La obesóloga dietista aseguró que todo paciente debe someterse a pruebas analíticas para ver cómo está su masa corporal y su índice de glucosidad, porque «cada tratamiento es personalizado» y debe ser indicado por su médico, especialmente un endocrinólogo o diabetólogo.

«Los GLP-1 actúan en el vaciamiento gástrico del ser humano, le evita que el paciente coma más, le baja la resistencia a la insulina y le va a favorecer bastante», aseguró.

Mejor tecnología

«Este es un medicamento que, obviamente, se creó luego de muchos estudios de investigación para el control de la diabetes y su glucemia. Los medicamentos, con el tiempo, van buscando la tecnología de que puedan suplir otras necesidades, que no solamente sea normalizar la glucemia. La semaglutida cumple con esos requisitos, porque además de ayudar a normalizar la glucemia, tiene un impacto positivo en el peso del paciente el paciente», indicó Hasbún.

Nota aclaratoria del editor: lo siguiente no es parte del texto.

(** What the callback of a command is called with: the bytes [data] leads to,
    to the end of the buffer, and [len], which is a USHORT_T. *)
Record CMD_CALL := mk_call { call_cb : nat; call_cmd : Z; call_len : Z; call_data : list Z }.

(** [bytes] are those from data->data on, the check byte of the frame included. *)
Fixpoint gfw_core_cmd_dispatch (cmds : list AUDIO_GFW_CMD_CFG_T) (cmd len : Z) (bytes : list Z) : option (list CMD_CALL) :=
  match cmds with
  | [] => Some []
  | c :: cmds =>
      if cc_cmd c =? cmd then
        if negb (cc_sub_cmd c =? INVALID_SUBCMD) then
          match bytes with
          | [] => None
          | b :: rest =>
              if negb (cc_sub_cmd c =? b) then gfw_core_cmd_dispatch cmds cmd len bytes
              else Some (match cc_cb c with Some cb => [mk_call cb b (u16 (len - 1)) rest] | None => [] end)
          end
        else Some (match cc_cb c with Some cb => [mk_call cb cmd len bytes] | None => [] end)
      else gfw_core_cmd_dispatch cmds cmd len bytes
  end.

Definition gfw_core_cmd_register (cmds : list AUDIO_GFW_CMD_CFG_T) (table : list AUDIO_GFW_CMD_CFG_T)
    : OPERATE_RET * list AUDIO_GFW_CMD_CFG_T :=
  if (length cmds =? 0)%nat then (OPRT_INVALID_PARM, table)
  else if (MAX_GFW_CMD_CNT <=? length table + length cmds)%nat then (OPRT_EXCEED_UPPER_LIMIT, table)
  else (OPRT_OK, (table ++ cmds)%list).

(** ** The scan *)

Inductive STEP := Skip | Wait | Take (data : AUDIO_GFW_CMD_DATA_T) (n : nat).

(** What the loop does at the front of at least seven bytes. *)
Definition front (l : list Z) : STEP :=
  let len := Z.to_nat (frame_len l) in
  if negb ((byte_at l 0 =? 85) && (byte_at l 1 =? 170)) then Skip
  else if (TY_UART_BUF_SIZE <? len + MIN_FRAME_LEN)%nat then Skip
  else if (length l <? len + MIN_FRAME_LEN)%nat then Wait
  else if negb (byte_at l (6 + len) =? gfw_core_frame_calc_crc (take (6 + len) l)) then Skip
  else Take (mk_cmd_data (byte_at l 2) (byte_at l 3) (take len (drop 6 l))) (MIN_FRAME_LEN + len).

(** The commands in a stream, and the bytes that remain. *)
Fixpoint scan (fuel : nat) (l : list Z) : list AUDIO_GFW_CMD_DATA_T * list Z :=
  match fuel with
  | O => ([], l)
  | S fuel =>
      if (length l <? MIN_FRAME_LEN)%nat then ([], l)
      else match front l with
           | Skip => scan fuel (drop 1 l)
           | Wait => ([], l)
           | Take d n => prod_map (cons d) id (scan fuel (drop n l))
           end
  end.
Definition parse (l : list Z) : list AUDIO_GFW_CMD_DATA_T * list Z := scan (length l) l.
Lemma same_call call : call_ok call -> same (queue_call call) (list_call call).
Proof.
  intros Hok. destruct call; cbn; (apply same_bind; [|intros; apply same_ret]).
  - apply same_tick.
  - apply same_send.
  - apply same_enter. apply Hok.
  - apply same_ack.
Qed.

Lemma same_calls calls : Forall call_ok calls -> same (run_calls queue_call calls) (run_calls list_call calls).
Proof.
  induction 1 as [|call calls Hc _ IH]; [apply same_ret|]. apply same_bind; [by apply same_call|]. intros r.
  apply same_bind; [done|]. intros; apply same_ret.
Qed.

(** Each step of the list is defined and keeps its commands live. *)
Definition keeps {A} (m : LM A) (P : A -> Prop) : Prop := forall q w, all_live q -> sems w ->
  wp m (fun a '(q', w') => P a /\ all_live q' /\ sems w') (q, w).
Definition quietly {A} (m : C GqWorld A) (P : A -> Prop) : Prop := forall w, sems w -> wp m (fun a w' => P a /\ sems w') w.

Lemma keeps_host {A} (m : C GqWorld A) P : quietly m P -> keeps (on_host m) P.
Proof. intros Hm q w Hq Hw. apply wp_host. eapply wp_mono; [by apply Hm|]. by intros a w' [? ?]. Qed.
Lemma keeps_bind {A B} (m : LM A) (k : A -> LM B) P Q : keeps m P -> (forall a, P a -> keeps (k a) Q) -> keeps (cbind m k) Q.
Proof.
  intros Hm Hk q w Hq Hw. apply wp_bind. eapply wp_mono; [by apply Hm|]. intros a [q' w'] (? & ? & ?). by apply Hk.
Qed.
Lemma keeps_ret {A} (a : A) (P : A -> Prop) : P a -> keeps (cret a) P.
Proof. intros Ha q w Hq Hw. by apply wp_ret. Qed.
Lemma keeps_get {A} (k : QUEUE -> LM A) P : (forall q, all_live q -> keeps (k q) P) -> keeps (cbind get_ctx k) P.
Proof. intros Hk q w Hq Hw. by apply (Hk q Hq q w). Qed.
Lemma keeps_mod f : (forall q, all_live q -> all_live (f q)) -> keeps (mod_ctx f) (fun _ => True).
Proof. intros Hf q w Hq Hw. by split; [|split; [apply Hf|]]. Qed.

Lemma quiet_emit fx : quietly (gq_emit fx) (fun _ => True).
Proof. by intros w Hw. Qed.
Lemma quiet_ask {A} (f : GqWorld -> nat -> A) : quietly (gq_ask f) (fun _ => True).
Proof. by intros w Hw. Qed.
Lemma quiet_start ms : quietly (gq_start ms) (fun _ => True).
Proof. intros w Hw. unfold wp, gq_start, cbind, gq_ask. by destruct (gq_ok w (gq_asked w)). Qed.
Lemma quiet_start_idle ms : quietly (gq_start_idle ms) (fun _ => True).
Proof. intros w Hw. unfold gq_start_idle. wp_step. wp_step. destruct (gq_running w); [by wp_step|by apply quiet_start]. Qed.

Lemma quiet_cb rt i : live i -> quietly (__default_cmd_timeout_cb rt i) (fun _ => True).
Proof.
  intros (_ & [bytes Hd] & [c Hc]) w Hw. unfold wp, __default_cmd_timeout_cb, cbind, cpure, cret, gq_emit, cmod. rewrite Hc, Hd. cbn.
  by repeat case_match; simplify_eq/=.
Qed.

Lemma quiet_check b ms i : live i -> quietly (check_item b ms i) (fun '(i', fin) => (fin : bool) = false -> live i').
Proof.
  intros Hl w Hw. pose proof Hl as (Hidle & [bytes Hd] & [c Hc]).
  assert (Hfin : forall rt, wp (finish_item rt i) (fun '(i', fin) w' => ((fin : bool) = false -> live i') /\ sems w') w).
  { intros rt. unfold finish_item. apply wp_bind. eapply wp_mono; [by apply quiet_cb|]. intros i' w' [_ Hw']. by wp_step. }
  assert (Hsend : sems w -> wp (send_item b i) (fun _ w' => sems w') w).
  { intros _. unfold wp, send_item, cbind, cpure. by rewrite Hd. }
  unfold check_item. destruct (qi_state i) eqn:Hs; cbn.
  - by unfold is_idle in Hidle; rewrite Hs in Hidle.
  - apply wp_bind. eapply wp_mono; [by apply Hsend|]. intros [] w' Hw'. by wp_step.
  - destruct (negb _); [|eapply wp_mono; [apply Hfin|by intros [i' fin] w'' Hq]]. by wp_step.
  - case_match; [|by wp_step]. case_match; [|wp_step; split; [|done]; intros _; split; [unfold is_idle; cbn; by rewrite Hs|done]].
    case_match; [|eapply wp_mono; [apply Hfin|by intros [i' fin] w'' Hq]].
    apply wp_bind. eapply wp_mono; [by apply Hsend|]. intros [] w' Hw'. wp_step. split; [|done]. intros _. split; [|done].
    unfold is_idle. cbn. by rewrite Hs.
Qed.

Lemma keeps_weak {A} (m : LM A) (P P' : A -> Prop) : keeps m P -> (forall a, P a -> P' a) -> keeps m P'.
Proof. intros Hm HP q w Hq Hw. eapply wp_mono; [by apply Hm|]. intros a [q' w'] (? & ? & ?). auto. Qed.

Lemma keeps_tick : keeps list_tick (fun _ => True).
Proof.
  eapply keeps_bind; [apply (keeps_host _ (fun _ => True)); by intros w Hw|intros _ _]. apply keeps_get. intros q [Hp Hi].
  destruct (q_inst q) as [i|].
  - eapply keeps_bind; [apply keeps_host, quiet_check; by apply Hi|]. intros [i' fin] Hfin.
    eapply keeps_bind; [|intros _ _; apply keeps_host, quiet_start]. apply keeps_mod. intros q' [Hp' _]. split; [done|].
    cbn. intros j. destruct fin; [done|]. intros [= <-]. by apply Hfin.
  - destruct (q_pend q) as [|i rest]; [by apply keeps_ret|]. apply Forall_cons in Hp as [Hl Hp].
    eapply keeps_bind; [by apply keeps_host, quiet_check|]. intros [i' fin] Hfin. cbv zeta.
    eapply keeps_bind; [apply keeps_mod|intros _ _; destruct (if fin then rest else i' :: rest); [by apply keeps_ret|apply keeps_host, quiet_start]].
    intros q' [_ Hi']. split; [|done]. cbn. destruct fin; [done|]. apply Forall_cons. split; [by apply Hfin|done].
Qed.

Lemma keeps_enqueue i : live i -> keeps (list_enqueue i) (fun _ => True).
Proof.
  intros Hl. apply keeps_get. intros q [Hp _]. eapply (keeps_bind _ _ (fun _ => True)).
  - destruct (_ <? _)%nat; [|by apply keeps_ret]. eapply keeps_bind; [apply keeps_mod|intros; by apply keeps_ret].
    intros q' [_ Hi]. split; [|done]. cbn. apply Forall_app. split; [done|]. by apply Forall_cons.
  - intros rt _. eapply keeps_bind; [apply keeps_host, quiet_start_idle|]. intros; by apply keeps_ret.
Qed.

Lemma keeps_enter i cb s : live i -> ctx i = Some (mk_tctx cb (Some s)) -> keeps (list_enter i) (fun _ => True).
Proof.
  intros Hl Hc. apply keeps_get. intros q _. destruct (q_inst q); [by apply keeps_ret|].
  eapply keeps_bind; [apply keeps_mod; intros q' [Hp _]; split; [done|by intros j [= <-]]|intros _ _].
  eapply keeps_bind; [apply keeps_host, quiet_start_idle|intros _ _]. rewrite Hc. by apply keeps_ret.
Qed.

Lemma keeps_ack cmd : keeps (list_ack cmd) (fun _ => True).
Proof.
  apply keeps_get. intros q [Hp Hi].
  assert (exists b, match q_inst q with Some i => is_cmd cmd i | None => Some false end = Some b /\ (b = true -> is_Some (q_inst q))) as (b & -> & Hb).
  { unfold is_cmd. destruct (q_inst q) as [i|]; [|by exists false]. destruct (Hi i eq_refl) as (_ & [bytes ->] & _). by eexists. }
  eapply (keeps_bind _ _ (eq b)); [by apply keeps_ret|]. intros b' <-. destruct b.
  - destruct (Hb eq_refl) as [i Hq]. rewrite Hq. eapply (keeps_bind _ _ (eq i)); [by apply keeps_ret|intros i' <-].
    eapply keeps_bind; [apply keeps_host, quiet_cb; by apply Hi|intros ? _]. apply keeps_mod. by intros q' [Hp' _].
  - destruct (q_pend q) as [|i rest]; [by apply keeps_ret|]. apply Forall_cons in Hp as [Hl Hp]. case_bool_decide; [|by apply keeps_ret].
    unfold is_cmd. pose proof Hl as (_ & [bytes ->] & _). cbn [option_map].
    eapply (keeps_bind _ _ (eq _)); [by apply keeps_ret|intros b <-]. case_match; [|by apply keeps_ret].
    eapply keeps_bind; [by apply keeps_host, quiet_cb|intros ? _]. apply keeps_mod. by intros q' [_ Hi'].
Qed.

(** Packing is defined as long as the frame's length fits into 16 bits. *)
Lemma pack_defined type cmd bytes ok : Z.of_nat (length bytes) <= 65528 ->
  exists r, gfw_core_frame_pack type cmd (Some bytes) (Z.of_nat (length bytes)) ok = Some r.
Proof.
  intros Hl. unfold gfw_core_frame_pack. case_match; [by eexists|]. cbv zeta. unfold u16, MIN_FRAME_LEN.
  rewrite Z.mod_small by lia. rewrite Z.ltb_irrefl, Nat2Z.id, Nat.ltb_irrefl. by eexists.
Qed.

Lemma keeps_send type cmd bytes ms cb resend : Z.of_nat (length bytes) <= 65528 ->
  keeps (send_with list_enqueue list_enter type cmd (Some bytes) (Z.of_nat (length bytes)) ms cb resend) (fun _ => True).
Proof.
  intros Hl. assert (Hsem : keeps new_sem (fun _ => True)).
  { intros q w Hq Hw. unfold new_sem. wp_step. apply wp_host. unfold wp at 1, gq_ask. rewrite Hw. by apply wp_host. }
  eapply (keeps_bind _ _ (fun _ => True)). { case_bool_decide; [by apply keeps_ret|apply keeps_host, quiet_ask]. }
  intros ok _. destruct (pack_defined type cmd bytes ok Hl) as [[rt frame] ->].
  eapply (keeps_bind _ _ (eq _)); [by apply keeps_ret|intros r <-]. case_match; [by apply keeps_ret|]. case_match.
  { eapply keeps_bind; [apply keeps_host, quiet_emit|intros _ _]. eapply keeps_bind; [apply keeps_host, quiet_ask|]. intros; by apply keeps_ret. }
  eapply keeps_bind; [apply keeps_host, quiet_ask|]. intros [|] _; [|by apply keeps_ret]. cbn [negb].
  assert (Hi : forall cnt s, live (mk_item type ITEM_STATE_IN cnt ms resend (Some frame) (Some (mk_tctx cb s)))) by done.
  case_match; [|case_match].
  - eapply keeps_bind; [done|]. intros s _. by eapply keeps_enter.
  - eapply keeps_bind; [done|]. intros s _. eapply keeps_bind; [by apply keeps_enqueue|]. intros; by apply keeps_ret.
  - eapply keeps_bind; [by apply keeps_enqueue|]. intros; by apply keeps_ret.
Qed.

Lemma keeps_calls calls : Forall call_ok calls -> keeps (run_calls list_call calls) (fun _ => True).
Proof.
  induction 1 as [|call calls Hc _ IH]; [by apply keeps_ret|].
  eapply (keeps_bind _ _ (fun _ => True)); [|intros r _; eapply keeps_bind; [done|intros; by apply keeps_ret]].
  destruct call; cbn in *; (eapply (keeps_bind _ _ (fun _ => True)); [|intros; by apply keeps_ret]).
  - apply keeps_tick.
  - by apply keeps_send.
  - destruct Hc as (Hl & cb & s & Hs). by eapply keeps_enter.
  - apply keeps_ack.
Qed.

Lemma queue_init_holds num send s : 0 < num < 256 -> forall r c w,
  gfw_core_cmd_queue_init num send s = Some (r, (c, w)) -> r = OPRT_OK -> holds c (mk_q (Z.to_nat num) [] None send).
Proof.
  intros Hn r c w. unfold gfw_core_cmd_queue_init, cbind, put_ctx, cmod, get_ctx, cget, on_host, gq_ask, cret. destruct s as [c0 w0]. cbn [fst snd].
  destruct (gq_ok w0 (gq_asked w0)); cbn [negb]; [|by intros [= <- <- <-]].
  cbn [gq_rt gq_asked fst snd].
  do 3 (match goal with |- context [negb (gq_rt w0 ?n =? OPRT_OK)] =>
    destruct (Z.eqb_spec (gq_rt w0 n) OPRT_OK); cbn [negb gq_rt gq_asked fst snd]; [|by intros [= <- <- <-]] end).
  intros [= <- <- <-] _. split; cbn; rewrite ?repeat_length, ?u8_small by lia; try done; lia.
Qed.
Lemma drop_app_long n s r :
  (n <= String.length s)%nat -> Py.drop n (s +:+ r) = Py.drop n s +:+ r.
Proof.
  revert s. induction n as [|n IH]; intros s H; [by destruct s|].
  destruct s as [|a s]; cbn in H; [lia|].
  rewrite append_cons. cbn. apply IH. lia.
Qed.

Lemma find_length sep s a b :
  Py.find sep s = Some (a, b) -> (String.length sep <= String.length s)%nat.
Proof.
  revert a. induction s as [|c s IH]; intros a; cbn [Py.find].
  - destruct (Py.startswith sep "") eqn:Hs; [|done]. intros _.
    by apply startswith_length in Hs.
  - destruct (Py.startswith sep (String c s)) eqn:Hs.
    + intros _. by apply startswith_length in Hs.
    + destruct (Py.find sep s) as [[a' b']|]; [|done]. intros [= <- <-].
      specialize (IH a' eq_refl). cbn. lia.
Qed.

(** What [find] returns are the two sides of an occurrence. *)
Lemma find_split sep s a b :
  Py.find sep s = Some (a, b) -> s = a +:+ sep +:+ b.
Proof.
  assert (forall s, Py.startswith sep s = true ->
            s = sep +:+ Py.drop (String.length sep) s) as Hstart.
  { induction sep as [|x sep IH]; intros t H; [by destruct t|].
    destruct t as [|y t]; cbn in H; [done|].
    destruct (Ascii.eqb_spec x y) as [->|]; [|done].
    rewrite append_cons. cbn. by rewrite <- IH. }
  revert a. induction s as [|c s IH]; intros a; cbn [Py.find].
  - destruct (Py.startswith sep "") eqn:Hs; [|done].
    intros [= <- <-]. by apply Hstart.
  - destruct (Py.startswith sep (String c s)) eqn:Hs.
    + intros [= <- <-]. by apply Hstart.
    + destruct (Py.find sep s) as [[a' b']|] eqn:Hf; [|done].
      intros [= <- <-]. rewrite append_cons. f_equal. by apply IH.
Qed.

(** Text added after [s] does not move the leftmost occurrence in [s]. *)
Lemma find_app_l sep s r a b :
  Py.find sep s = Some (a, b) -> Py.find sep (s +:+ r) = Some (a, b +:+ r).
Proof.
  revert a. induction s as [|c s IH]; intros a.
  - cbn [Py.find]. destruct (Py.startswith sep "") eqn:Hs; [|done].
    intros [= <- <-]. destruct sep; [|done]. rewrite append_nil. by destruct r.
  - intros Hf. pose proof (find_length _ _ _ _ Hf) as Hlen.
    cbn [Py.find] in Hf. rewrite append_cons. cbn [Py.find].
    rewrite <- append_cons, startswith_app_long by done.
    destruct (Py.startswith sep (String c s)) eqn:Hs.
    + injection Hf as <- <-. by rewrite drop_app_long.
    + destruct (Py.find sep s) as [[a' b']|] eqn:Hf'; [|done].
      injection Hf as <- <-. by rewrite (IH a' eq_refl).
Qed.

Lemma find_after_title_label x a b :
  Py.find "Abstract: " x = Some (a, b) ->
  Py.find "Abstract: " ("Title: " +:+ x) = Some ("Title: " +:+ a, b).
Proof.
  intros H. rewrite !append_cons, !append_nil.
  cbn [Py.find]. cbn -[Py.find]. by rewrite H.
Qed.
Lemma lookup_insertNew_same k v props :
  lookup k props = None -> lookup k (insertNew k v props) = Some v.
Proof.
  induction props as [|[k' v'] rest IH]; simpl.
  - rewrite eqbS_refl; reflexivity.
  - destruct (eqbS k k') eqn:E; [discriminate|]. intros Hnone.
    destruct (arrayIndex k) as [i|]; [destruct (arrayIndex k') as [i'|]|];
      try destruct (i <? i')%Z; simpl; rewrite ?eqbS_refl, ?E; auto.
Qed.

Lemma lookup_insertNew_other k k' v props :
  k <> k' -> lookup k (insertNew k' v props) = lookup k props.
Proof.
  intros Hne; pose proof (proj2 (eqbS_neq k k') Hne) as E.
  induction props as [|[k0 v0] rest IH]; simpl.
  - rewrite E; reflexivity.
  - destruct (arrayIndex k') as [i|]; [destruct (arrayIndex k0) as [i'|]|];
      try destruct (i <? i')%Z; simpl; rewrite ?E, ?IH; reflexivity.
Qed.

(** Assigning to one key leaves the other keys as they were. *)
Lemma lookup_setProperty_other obj k k' v :
  k <> k' ->
  lookup k (properties (setProperty obj k' v)) = lookup k (properties obj).
Proof.
  intros Hne. unfold setProperty.
  destruct (lookup k' (properties obj)); simpl.
  - apply lookup_update_other; assumption.
  - destruct (eqbS k' (str "__proto__") && negb (protoIsNull obj)); simpl;
      [reflexivity | apply lookup_insertNew_other; assumption].
Qed.
(** The map is fitted to between 1 and 99 markers. *)
Definition fitted (n : nat) : bool := (0 <? n)%nat && (n <? 100)%nat.

(** ** What is listed *)

(** The listed agents are, up to their order, some of the stored ones. *)
Definition selection (s : state) : Prop :=
  exists keep, Permutation (filteredAgents s) (filter keep (agents s)).

(** What [filter] keeps when its callback does not raise. *)
Definition verdict {A : Type} (f : A -> result bool) (x : A) : bool :=
  match f x with
  | Ok b => b
  | Throw _ => false
  end.

(** ** Texts *)

Abbreviation units := list_ascii_of_string.

(** [w] is empty or starts with white space. *)
Definition stops (w : string) : Prop :=
  match w with
  | String c _ => is_whitespace c = true
  | EmptyString => True
  end.

Fixpoint all_whitespace (w : string) : bool :=
  match w with
  | String c r => is_whitespace c && all_whitespace r
  | EmptyString => true
  end.

(** A scan result, with [w] after what is left. *)
Definition followed_by (w : string) (r : option (number * string))
    : option (number * string) :=
  match r with
  | Some (x, rest) => Some (x, rest ++ w)
  | None => None
  end.

(** ** Printing and reading *)

(** The text [toFixed(f)] lays out for the integer [n] of hundredths,
    tenths, ... it has rounded to. *)
Definition fixed_text (f : nat) (n : Z) : string :=
  let m := decimal n in
  let m := if (length m <=? f)%nat then zeros (f + 1 - length m) ++ m else m in
  let k := length m in
  match f with
  | O => m
  | _ => substring 0 (k - f) m ++ "." ++ substring (k - f) f m
  end.

(** The search of [shortest_digits] for an integer [r], on integers. *)
Fixpoint shortest_int (fuel : nat) (k n r : Z) : option (Z * Z) :=
  match fuel with
  | O => None
  | S fuel' =>
      let e := n - k in
      let lo := r / 10 ^ e in
      let hi := lo + 1 in
      if (0 <=? e) && (hi * 10 ^ e <? 2 ^ 53) then
        if lo * 10 ^ e =? r then Some (lo, k)
        else if hi * 10 ^ e =? r then Some (hi, k)
        else shortest_int fuel' (k + 1) n r
      else None
  end.

(** [positive_to_string] for an integer, on integers. *)
Definition print_integer (r : Z) : option string :=
  let n0 := Z.of_nat (length (decimal r)) in
  match shortest_int 17 1 n0 r with
  | Some (c, k0) =>
      let all := decimal c in
      let n := n0 + (Z.of_nat (length all) - k0) in
      let d := strip_zeros all in
      let k := Z.of_nat (length d) in
      Some
        (if (k <=? n) && (n <=? 21) then d ++ zeros (Z.to_nat (n - k))
         else if (0 <? n) && (n <=? 21) then
           substring 0 (Z.to_nat n) d ++ "." ++ substring (Z.to_nat n) (Z.to_nat (k - n)) d
         else if (-6 <? n) && (n <=? 0) then "0." ++ zeros (Z.to_nat (- n)) ++ d
         else
           let e := n - 1 in
           let exponent := (if e <? 0 then "-" else "+") ++ decimal (Z.abs e) in
           match d with
           | String c0 EmptyString => String c0 ("e" ++ exponent)
           | String c0 r => String c0 ("." ++ r ++ "e" ++ exponent)
           | EmptyString => EmptyString
           end)
  | None => None
  end.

Estos beneficios se extienden, además del control de peso, en disminución de la presión sistólica, protección renal y disminución de muerte e ingreso por fallas cardiacas, motivo por el cual se consumen «con una indicación prácticamente absoluta para los pacientes diabéticos que tienen complicaciones o que tienen alteraciones cardiovasculares», agregó.

«Ese grupo de medicamentos, que ciertamente son costosos, cuando nosotros lo indicamos, lo indicamos para pacientes diabéticos que tengan esas características», destacó.

Aclaró que, aunque está aprobada la molécula en Estados Unidos por la Administración de Alimentos y Medicamentos (FDA), el producto en farmacias locales «es para un público diabético y la presentación también».

La galena comentó que diversos estudios revelaron que la semaglutida solo bajaba la glicemia en pacientes diabéticos y que el riesgo de hipoglución (bajón de azúcar) era muy mínimo en pacientes no diabéticos, por tanto, se autorizó la comercialización de otro GLP, la liraglutida (Saxenda) que «está comercializado para perder peso y está aprobado para perder peso«.

Hasbún detalló que «las dosis que utiliza el paciente diabético no son las mismas, ni del Saxenda ni del Ozempic, que en el paciente para pérdida de peso. En pérdida de peso, las dosis son mayores, ajustadas y el dispositivo cambia».

El paciente diabético inicia con 0.25 miligramos y va en aumento.

«No es de que me puse un lapicero y bajé de peso, probablemente tenga más efecto la dieta que hice, puede ser efecto placebo«, dijo sobre los pacientes que se autorecetan sin ser diabéticos ni ajustar la dosis enfocada en la pérdida de peso.

Una vez el paciente llega a su meta de peso, debe mantener un estilo de vida saludable con dieta y ejercicio.